One of Stalling's most successful albums, Home to You, was released on August 17, 2010, on the Blind Nello Records label. It was produced by Grammy winner Lloyd Maines, and earned both a Best Album and a Best Male Vocal nomination for the 2011 LoneStarMusic Awards. The album's first single, "I Ain't Drinking Alone," was No. 14 on the Radio Free Texas 100 Most Requested Songs of 2010 list.

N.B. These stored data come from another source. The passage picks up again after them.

Lemma rotation_tick_send m : wp (rotation_tick order args m) (fun _ m' => kept send_enabled m m').
Proof.
  unfold rotation_tick. apply wp_bind. unfold expire_stale_receive_requests, now_secs, net.
  cbn [bind wp reply p2p_sig]. intros x. set (m1 := _ <$> m). assert (Hb1 : kept send_enabled m m1).
  { intros k p. unfold m1. rewrite lookup_fmap. intros (q & Hq & ->)%fmap_Some. case_match; eauto. }
  assert (Hrest : forall m2, kept send_enabled m m2 -> wp (do peers <- maybe_request_receive_peers order args m2;
      maybe_start_rotation order args peers) (fun (t' : list (event p2p_sig)) m' => kept send_enabled m m')).
  { intros m2 Hb2. apply wp_bind, maybe_request_send. intros t' m3 Hb3. apply rotation_spec.
    intros t'' m4 H%rotated_send. eapply kept_trans; [exact Hb2|]. by eapply kept_trans. }
  case_match; [|by apply Hrest]. apply maybe_request_send. intros t m2 H2. apply Hrest. by eapply kept_trans.
Qed.

(** The node starts to serve a peer only when that peer asks for it, and only if it is
    trusted or fewer than [max_send_peers] peers are being served. *)
Theorem serving_is_granted m m' k p' :
  fan_step m m' -> m' !! k = Some p' -> send_enabled p' = true ->
  (exists p, m !! k = Some p /\ send_enabled p = true) \/
  (exists tr p, runs (handle_request order args m k) tr (Ok tt, m') /\ m !! k = Some p /\
     (trusted p = true \/ (count (fun _ => send_enabled) m < max_send_peers args)%nat)).
Proof.
  intros Hs Hk Hp'. assert (Hkept : kept send_enabled m m' -> exists p, m !! k = Some p /\ send_enabled p = true).
  { intros H. by eapply H. }
  destruct Hs as [l j tx tr m' H|j tr m' H|j b|tr m' H|j tr r m' H|j tr r m' H|j tr r m' H|j tr r m' H|j ts fb obs|j x].
  - left. apply Hkept, (wp_use _ (fun _ m' => kept send_enabled m m') _ _ H). unfold on_peer_connected.
    case_match; [apply kept_refl|]. cbn. intros now. apply maybe_request_send. intros t m1. apply kept_trans.
    by apply kept_new.
  - left. apply Hkept, (wp_use _ (fun _ m' => kept send_enabled m m') _ _ H). apply maybe_request_send.
    intros t m1. apply kept_trans, kept_delete.
  - left. apply Hkept. destruct b as [b|]; [by apply kept_alter|apply kept_refl].
  - left. by apply Hkept, (wp_use _ (fun _ m' => kept send_enabled m m') _ _ H), rotation_tick_send.
  - pose proof (wp_use _ (fun _ r => kept send_enabled m (snd r) \/ exists p now, m !! j = Some p /\
        (trusted p = true \/ (count (fun _ => send_enabled) (<[j := snd (rate_limit now p)]> m) < max_send_peers args)%nat) /\
        r = (Ok tt, <[j := set_send true (snd (rate_limit now p))]> m)) _ _ H) as Hr.
    destruct Hr as [Hr|(p & now & Hp & Ht & Hr)].
    { apply handle_request_spec; [intros; left; apply kept_refl|intros; left; by apply kept_counted|].
      intros t p now Hp _ Ht. right. eauto. }
    { left. by apply Hkept. }
    simplify_eq. destruct (decide (k = j)) as [->|Hne].
    + right. exists tr, p. repeat split; [done|done|]. destruct Ht as [Ht|Ht]; [by left|right].
      pose proof (count_update (fun _ => send_enabled) m j p (snd (rate_limit now p)) Hp) as Hc. cbn beta in Hc.
      change (send_enabled (snd (rate_limit now p))) with (send_enabled p) in Hc. lia.
    + left. rewrite lookup_insert_ne in Hk by done. eauto.
  - left. apply Hkept, (wp_use _ (fun _ r => kept send_enabled m (snd r)) _ _ H), handle_accept_spec;
      intros; [apply kept_refl|by apply kept_counted|by eapply kept_insert].
  - left. apply Hkept, (wp_use _ (fun _ r => kept send_enabled m (snd r)) _ _ H), handle_reject_spec;
      intros; [apply kept_refl|by apply kept_counted|]. apply maybe_request_send. intros ? m1. apply kept_trans.
    by eapply kept_insert.
  - left. apply Hkept, (wp_use _ (fun _ r => kept send_enabled m (snd r)) _ _ H), handle_cancel_spec;
      intros; [apply kept_refl|by apply kept_counted|by eapply kept_insert].
  - left. apply Hkept, note_kept. done.
  - left. apply Hkept, kept_alter. intros p. unfold record_latency. by destruct (receive_status p).
Qed.
End receive.

(** ** The limit on control messages *)

(** Which of the messages at the given times pass *)
Fixpoint passes (p : PeerState) (times : list Z) : nat :=
  match times with
  | [] => 0
  | t :: times => (Nat.b2n (negb (fst (rate_limit t p))) + passes (snd (rate_limit t p)) times)%nat
  end.

(** Without a reset only the rest of the window's allowance passes. *)
Lemma passes_window p times :
  0 <= control_msg_count p -> control_msg_count p + Z.of_nat (length times) < 2 ^ 32 ->
  Forall (fun t => t - control_msg_window_start p <= CONTROL_MSG_WINDOW) times ->
  Z.of_nat (passes p times) <= Z.max 0 (MAX_CONTROL_MSGS_PER_WINDOW - control_msg_count p).
Proof.
  revert p. induction times as [|t times IH]; intros p H0 Hlen Hall; [cbn; lia|].
  apply Forall_cons in Hall as [Ht Hall]. cbn [passes length] in *. rewrite Nat2Z.inj_succ in Hlen.
  specialize (IH (snd (rate_limit t p))). unfold rate_limit in *. cbn [fst snd] in *.
  assert ((CONTROL_MSG_WINDOW <? Z.max 0 (t - control_msg_window_start p)) = false) as Hr.
  { apply Z.ltb_ge. unfold CONTROL_MSG_WINDOW in *. lia. }
  rewrite Hr in *. cbn [control_msg_count set_control control_msg_window_start] in *.
  unfold wrap_u32 in *. rewrite Z.mod_small in * by lia. unfold MAX_CONTROL_MSGS_PER_WINDOW in *.
  destruct (Z.ltb_spec 10 (control_msg_count p + 1)); cbn [negb Nat.b2n];
    specialize (IH ltac:(lia) ltac:(lia) Hall); lia.
Qed.

Lemma passes_two_windows p a times :
  0 <= control_msg_count p -> control_msg_count p + Z.of_nat (length times) < 2 ^ 32 ->
  Forall (fun t => a <= t <= a + CONTROL_MSG_WINDOW) times ->
  Z.of_nat (passes p times) <= Z.max 0 (MAX_CONTROL_MSGS_PER_WINDOW - control_msg_count p) + MAX_CONTROL_MSGS_PER_WINDOW.
Proof.
  revert p. induction times as [|t times IH]; intros p H0 Hlen Hall; [cbn; unfold MAX_CONTROL_MSGS_PER_WINDOW; lia|].
  pose proof Hall as [Ht Hall']%Forall_cons. cbn [length] in Hlen. rewrite Nat2Z.inj_succ in Hlen.
  destruct (CONTROL_MSG_WINDOW <? Z.max 0 (t - control_msg_window_start p)) eqn:Hr.
  - pose proof (passes_window (snd (rate_limit t p)) times) as Hw. cbn [passes]. unfold rate_limit in *. rewrite Hr in *.
    cbn [fst snd control_msg_count set_control control_msg_window_start] in *. change (wrap_u32 (0 + 1)) with 1 in *.
    change (MAX_CONTROL_MSGS_PER_WINDOW <? 1) with false. cbn [negb Nat.b2n].
    specialize (Hw ltac:(lia) ltac:(lia)). unfold MAX_CONTROL_MSGS_PER_WINDOW in *.
    assert (Z.of_nat (passes (set_control 1 t p) times) <= 9); [|lia].
    etrans; [apply Hw|lia]. eapply Forall_impl; [exact Hall'|]. cbn. lia.
  - specialize (IH (snd (rate_limit t p))). cbn [passes]. unfold rate_limit in *. rewrite Hr in *.
    cbn [fst snd control_msg_count set_control control_msg_window_start] in *.
    unfold wrap_u32 in *. rewrite Z.mod_small in * by lia. unfold MAX_CONTROL_MSGS_PER_WINDOW in *.
    destruct (Z.ltb_spec 10 (control_msg_count p + 1)); cbn [negb Nat.b2n];
      specialize (IH ltac:(lia) ltac:(lia) Hall'); lia.
Qed.

(** Of the control messages that a peer sends within any thirty seconds, at most twenty
    are acted on, whatever came before. *)
Theorem control_rate_bounded p a times :
  0 <= control_msg_count p -> control_msg_count p + Z.of_nat (length times) < 2 ^ 32 ->
  Forall (fun t => a <= t <= a + CONTROL_MSG_WINDOW) times ->
  Z.of_nat (passes p times) <= 2 * MAX_CONTROL_MSGS_PER_WINDOW.
Proof.
  intros H0 H1 H2. pose proof (passes_two_windows p a times H0 H1 H2). unfold MAX_CONTROL_MSGS_PER_WINDOW in *. lia.
Qed.

(** ** Scores *)

Lemma wrap_i64_small x : - 2 ^ 63 <= x < 2 ^ 63 -> wrap_i64 x = x.
Proof. intros H. unfold wrap_i64. rewrite Z.mod_small; lia. Qed.

(** A new score lies between the old one and the sample, as long as the products fit into
    64 bits. *)
Theorem score_is_average s v sample B :
  sc_value s = Some v -> 1 <= sc_window s -> - B <= v <= B -> - B <= sample <= B -> B * sc_window s < 2 ^ 63 ->
  exists v', sc_value (score_record s sample) = Some v' /\ Z.min v sample <= v' <= Z.max v sample.
Proof.
  intros Hv Hw HB1 HB2 Hfit. unfold score_record. rewrite Hv. cbn [sc_value]. eexists. split; [done|].
  set (w := sc_window s) in *. rewrite (wrap_i64_small (v * (w - 1))) by nia.
  rewrite wrap_i64_small by nia. split.
  - rewrite <- (Z.quot_mul (Z.min v sample) w) by lia. apply Z.quot_le_mono; nia.
  - rewrite <- (Z.quot_mul (Z.max v sample) w) by lia. apply Z.quot_le_mono; nia.
Qed.

(** ** Examples *)

Definition ex_world : handler p2p_sig unit := fun c w =>
  (match c return reply p2p_sig c with
   | UtcSecs => 1000
   | UtcNanos => 1000000000000
   | InstantNow => 5
   | RandomIndex _ => Fin.F1
   | TrySend _ _ => true
   | ReputationChange _ _ | Sleep _ | Broadcast _ | RecordFb _ => tt
   | GetPeerById _ => Ok None
   end, w).
Definition ex_args : FanoutArgs :=
  {| max_send_peers := 1; max_receive_peers := 1; rotation_interval := 30; score_samples := 10; force_receive_peers := [7] |}.

Definition ex_connect (m : Peers) (k tx : Z) : P2p Peers := on_peer_connected map_to_list ex_args 0 m k tx.
Definition ex_m1 : Peers := value_of ex_world (ex_connect ∅ 1 11) tt.
Definition ex_m2 : Peers := value_of ex_world (ex_connect ex_m1 2 12) tt.
Definition ex_accept : P2p (result unit unit * Peers) := handle_accept ex_args ex_m2 1.
Definition ex_m3 : Peers := snd (value_of ex_world ex_accept tt).

Lemma ex_order m : map_to_list m ≡ₚ map_to_list (m : Peers).
Proof. done. Qed.

Lemma receive_set_bounded_witness : (count (chosen ex_args) ex_m2 <= 1)%nat.
Proof.
  apply (receive_set_bounded map_to_list ex_order ex_args ex_m2).
  eapply rtc_l; [exact (fs_connect map_to_list ex_args ∅ 0 1 11 _ _ (interp_runs ex_world (ex_connect ∅ 1 11) tt))|].
  eapply rtc_l; [exact (fs_connect map_to_list ex_args ex_m1 0 2 12 _ _ (interp_runs ex_world (ex_connect ex_m1 2 12) tt))|].
  apply rtc_refl.
Defined.

Lemma requests_fill_receive_set_witness :
  filled ex_args (trace_of ex_world (maybe_request_receive_peers map_to_list ex_args {[ 1 := peer_new 5 11 ]}) tt)
    (value_of ex_world (maybe_request_receive_peers map_to_list ex_args {[ 1 := peer_new 5 11 ]}) tt).
Proof.
  apply (requests_fill_receive_set map_to_list ex_order ex_args {[ 1 := peer_new 5 11 ]}).
  apply (interp_runs ex_world (maybe_request_receive_peers map_to_list ex_args {[ 1 := peer_new 5 11 ]}) tt).
Defined.

Lemma rotation_drops_worst_witness : (1 <= count (fun _ => is_receiving) ex_m3)%nat.
Proof.
  apply (rotation_drops_worst map_to_list ex_order ex_args ex_m3 _ _
    (interp_runs ex_world (maybe_start_rotation map_to_list ex_args ex_m3) tt)).
  intros H. apply (f_equal (lookup 2)) in H. vm_compute in H. discriminate H.
Defined.

Lemma serving_is_granted_witness :
  exists p, ex_m3 !! 2 = Some p /\ (trusted p = true \/ (count (fun _ => send_enabled) ex_m3 < 1)%nat).
Proof.
  destruct (serving_is_granted map_to_list ex_order ex_args ex_m3
    (snd (value_of ex_world (handle_request map_to_list ex_args ex_m3 2) tt)) 2
    (set_send true (set_control 1 5 (peer_new 5 12)))) as [(p & Hp & Hs)|(tr & p & _ & Hp & H)].
  - eapply fs_request. rewrite <- surjective_pairing. apply (interp_runs ex_world (handle_request map_to_list ex_args ex_m3 2) tt).
  - vm_compute. reflexivity.
  - reflexivity.
  - vm_compute in Hp. injection Hp as <-. discriminate Hs.
  - exists p. split; [exact Hp|exact H].
Defined.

Home to You followed four previous studio projects: Comfort In the Curves in 1999 (which was released under the label E squared), Wide Afternoon in 2000, One of the Ways in 2002, and Topaz City in 2008. Stalling has also released two live albums: Sellout-Live at Dan's Silver Leaf in 2007 and Live From the Granada in 2009. Other albums include both Songs of Forbidden Love in 1998 and Genuine in 2003.

Stalling's studio album, Banquet, was released in 2015 and includes original music as well as covers of Dough Sahm and The Beatles. His most recent album is Live at the Mucky Duck: Portmanteau which was released in 2019.

Every album except for Comfort in the Curves was released on Blind Nello Records, a label run by Max Stalling, Kevin Deal, and Mark Manders. Blind Nello currently has a distribution deal with Sony.